Figure 2. Bleomycin induces WRN phosphorylation at Ser-440 and 467 by DNA-PK. (A-D) In vivo phosphorylation assay with radio-labeling. (A) Empty vector (pEGFP) (lanes 1 and 2) and pEGFP-WRN (lanes 3 and 4) were transfected to 293T cells. The cells were incubated in the absence (lanes 1 and 3) or presence (lanes 2 and 4) of 5 μg/ml bleomycin and [³²P] labeled phosphate. WRN proteins were immunoprecipitated. Recombinant His-tagged full length WRN (800 ng) was loaded to assign the position of endogenous WRN (lane 5). The phosphorylated proteins were visualized (upper panel), followed by Western blotting with anti-WRN antibody (lower panel). (B) 293T cells transfected with pEGFP-WRN were treated with 5 μg/ml bleomycin in the presence of PI-3 kinase inhibitors, 25 μM wortmannin (lane 2) and 20 μM NU7026 (lane 3). (C) 293T cells transfected with pEGFP-WRN [wild type (WT) or mutant as indicated] were treated with or without 5 μg/ml bleomycin as indicated.
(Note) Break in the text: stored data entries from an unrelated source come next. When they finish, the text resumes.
(* ===== verification/Eviction.v ===== *)
(** * The eviction policy (src/src/index/src/eviction.rs)

    [TwoQEvictionPolicy] keeps two queues; each method holds one queue lock
    at a time and never yields in between, so a method is one state-passing
    function.  The contract [Lru] is a list of distinct keys in order of last
    use. *)

From S2P Require Import Prelude KvBlock.

Module Eviction.

Inductive EvictionError := QueueEmpty | KeyNotFound.

#[export] Instance EvictionError_eq_dec : EqDecision EvictionError.
Proof. solve_decision. Defined.

Record TwoQEvictionPolicy := TwoQ {
  in_queue : list KvBlockKey;
  lru_queue : list KvBlockKey;
}.

Definition new : TwoQEvictionPolicy := TwoQ [] [].

(** [iter().position(|k| k == key)]. *)
Definition position (key : KvBlockKey) (q : list KvBlockKey) : option nat :=
  fst <$> list_find (λ k, k = key) q.

(** [VecDeque::remove(pos)]: the element and the queue without it. *)
Definition take_at (pos : nat) (q : list KvBlockKey) : option KvBlockKey * list KvBlockKey :=
  (q !! pos, delete pos q).

Definition touch (self : TwoQEvictionPolicy) (key : KvBlockKey) :
  outcome TwoQEvictionPolicy :=
  match position key (lru_queue self) with
  | Some pos =>
      let '(k, lru) := take_at pos (lru_queue self) in
      k ← unwrap k;
      Ret (TwoQ (in_queue self) (lru ++ [k]))
  | None =>
      match position key (in_queue self) with
      | Some pos =>
          let '(k, in_q) := take_at pos (in_queue self) in
          k ← unwrap k;
          Ret (TwoQ (in_q ++ [k]) (lru_queue self))
      | None => Ret (TwoQ (in_queue self ++ [key]) (lru_queue self))
      end
  end.

Definition evict_next (self : TwoQEvictionPolicy) :
  result EvictionError KvBlockKey * TwoQEvictionPolicy :=
  match lru_queue self with
  | k :: lru => (Ok k, TwoQ (in_queue self) lru)
  | [] =>
      match in_queue self with
      | k :: in_q => (Ok k, TwoQ in_q (lru_queue self))
      | [] => (Err QueueEmpty, self)
      end
  end.

Definition remove (self : TwoQEvictionPolicy) (key : KvBlockKey) :
  result EvictionError unit * TwoQEvictionPolicy :=
  match position key (lru_queue self) with
  | Some pos => (Ok (), TwoQ (in_queue self) (take_at pos (lru_queue self)).2)
  | None =>
      match position key (in_queue self) with
      | Some pos => (Ok (), TwoQ (take_at pos (in_queue self)).2 (lru_queue self))
      | None => (Err KeyNotFound, self)
      end
  end.

End Eviction.

(** ** The contract: least recently used *)

Module Lru.
Import Eviction.

Definition touch (q : list KvBlockKey) (k : KvBlockKey) : list KvBlockKey :=
  filter (λ k', k' ≠ k) q ++ [k].

Definition evict (q : list KvBlockKey) : result EvictionError KvBlockKey * list KvBlockKey :=
  match q with k :: q => (Ok k, q) | [] => (Err QueueEmpty, []) end.

Definition remove (q : list KvBlockKey) (k : KvBlockKey) :
  result EvictionError unit * list KvBlockKey :=
  (if bool_decide (k ∈ q) then Ok () else Err KeyNotFound, filter (λ k', k' ≠ k) q).

End Lru.

Module EvictionTheorems.
Import Eviction.

Lemma position_Some k q pos :
  NoDup q → position k q = Some pos →
  q !! pos = Some k ∧ delete pos q = filter (λ k', k' ≠ k) q ∧ k ∈ q.
Proof.
  unfold position. intros Hnd Hp.
  destruct (list_find _ q) as [[i k']|] eqn:E; [|done]. cbn in Hp. injection Hp as ->.
  apply list_find_Some in E as (Hi & -> & _).
  split_and!; [done| |by eapply list_elem_of_lookup_2].
  revert pos Hi. induction Hnd as [|x q Hx Hnd IH]; intros [|pos] Hi; [done..| |].
  - injection Hi as ->. rewrite filter_cons_False by (intros H; by apply H).
    cbn. symmetry. apply filter_all. intros y Hy ->. done.
  - cbn in Hi. rewrite filter_cons_True.
    + cbn. f_equal. by apply IH.
    + intros ->. apply Hx. by eapply list_elem_of_lookup_2.
Qed.

Lemma position_None k q : position k q = None → k ∉ q ∧ filter (λ k', k' ≠ k) q = q.
Proof.
  unfold position. destruct (list_find _ q) as [[]|] eqn:E; [done|]. intros _.
  apply list_find_None in E. rewrite Forall_forall in E.
  split; [by intros Hk; apply (E k)|]. apply filter_all. intros y Hy ->. by apply (E k).
Qed.

Inductive Op := Touch (k : KvBlockKey) | Evict | Remove (k : KvBlockKey).

Inductive Reply :=
| Touched
| Evicted (r : result EvictionError KvBlockKey)
| RemovedKey (r : result EvictionError unit).

Definition step (p : TwoQEvictionPolicy) (o : Op) : outcome (Reply * TwoQEvictionPolicy) :=
  match o with
  | Touch k => p ← touch p k; Ret (Touched, p)
  | Evict => let '(r, p) := evict_next p in Ret (Evicted r, p)
  | Remove k => let '(r, p) := remove p k in Ret (RemovedKey r, p)
  end.

Fixpoint run (p : TwoQEvictionPolicy) (os : list Op) : outcome (list Reply * TwoQEvictionPolicy) :=
  match os with
  | [] => Ret ([], p)
  | o :: os => '(r, p) ← step p o; '(rs, p) ← run p os; Ret (r :: rs, p)
  end.

Definition lru_step (q : list KvBlockKey) (o : Op) : Reply * list KvBlockKey :=
  match o with
  | Touch k => (Touched, Lru.touch q k)
  | Evict => let '(r, q) := Lru.evict q in (Evicted r, q)
  | Remove k => let '(r, q) := Lru.remove q k in (RemovedKey r, q)
  end.

Fixpoint lru_run (q : list KvBlockKey) (os : list Op) : list Reply * list KvBlockKey :=
  match os with
  | [] => ([], q)
  | o :: os => let '(r, q) := lru_step q o in let '(rs, q) := lru_run q os in (r :: rs, q)
  end.

Lemma lru_step_NoDup q o : NoDup q → NoDup (lru_step q o).2.
Proof.
  intros Hq. destruct o as [k| |k]; cbn.
  - apply NoDup_app. split_and!; [by apply NoDup_filter| |apply NoDup_singleton].
    intros x [Hx _]%list_elem_of_filter ->%list_elem_of_singleton. done.
  - destruct q; cbn; [constructor|]. by apply NoDup_cons in Hq as [_ ?].
  - by apply NoDup_filter.
Qed.

Lemma step_lru q o :
  NoDup q → step (TwoQ q []) o = Ret ((lru_step q o).1, TwoQ (lru_step q o).2 []).
Proof.
  intros Hq. destruct o as [k| |k]; cbn [step lru_step].
  - unfold touch, take_at, Lru.touch. cbn [lru_queue in_queue].
    change (position k []) with (@None nat).
    destruct (position k q) as [pos|] eqn:E.
    + apply position_Some in E as (-> & -> & _); [|done]. done.
    + apply position_None in E as [_ ->]. done.
  - by destruct q.
  - unfold remove, take_at. cbn [lru_queue in_queue].
    change (position k []) with (@None nat).
    destruct (position k q) as [pos|] eqn:E; cbn.
    + apply position_Some in E as (_ & -> & Hin); [|done]. by rewrite bool_decide_eq_true_2.
    + apply position_None in E as [Hn ->]. by rewrite bool_decide_eq_false_2.
Qed.

Lemma run_lru os q :
  NoDup q → run (TwoQ q []) os = Ret ((lru_run q os).1, TwoQ (lru_run q os).2 []).
Proof.
  revert q. induction os as [|o os IH]; intros q Hq; [done|].
  pose proof (lru_step_NoDup q o Hq) as Hq'. cbn [run lru_run].
  rewrite step_lru by done. monad_simpl.
  destruct (lru_step q o) as [r q']. cbn in *. rewrite (IH q' Hq').
  by destruct (lru_run q' os).
Qed.

(** C35. The eviction policy is exact LRU: for every sequence of touches,
    evictions and removals from a new policy, no call panics, every answer is
    that of a least-recently-used list of distinct keys, and the second queue
    ([lru_queue]) stays empty forever. *)
Theorem two_q_is_lru os :
  run new os = Ret ((lru_run [] os).1, TwoQ (lru_run [] os).2 []).
Proof. apply run_lru, NoDup_nil_2. Qed.

End EvictionTheorems.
Recombinant His-tagged full length WRN was loaded (lane 7). (D) In vivo phosphorylation assays using anti-phosphoserine antibody. HEK293 cells transfected with pEGFP-WRN (WT or mutant as indicated) were treated with (lanes 5-8) or without 5 μg/ml bleomycin (lanes 1-4),. EGFP proteins were immunoprecipitated with anti-GFP antibody. The phosphorylated proteins were detected by Western blotting with anti-phosphoserine antibody. The membrane was deprobed and analyzed by Western blotting with anti-WRN antibody.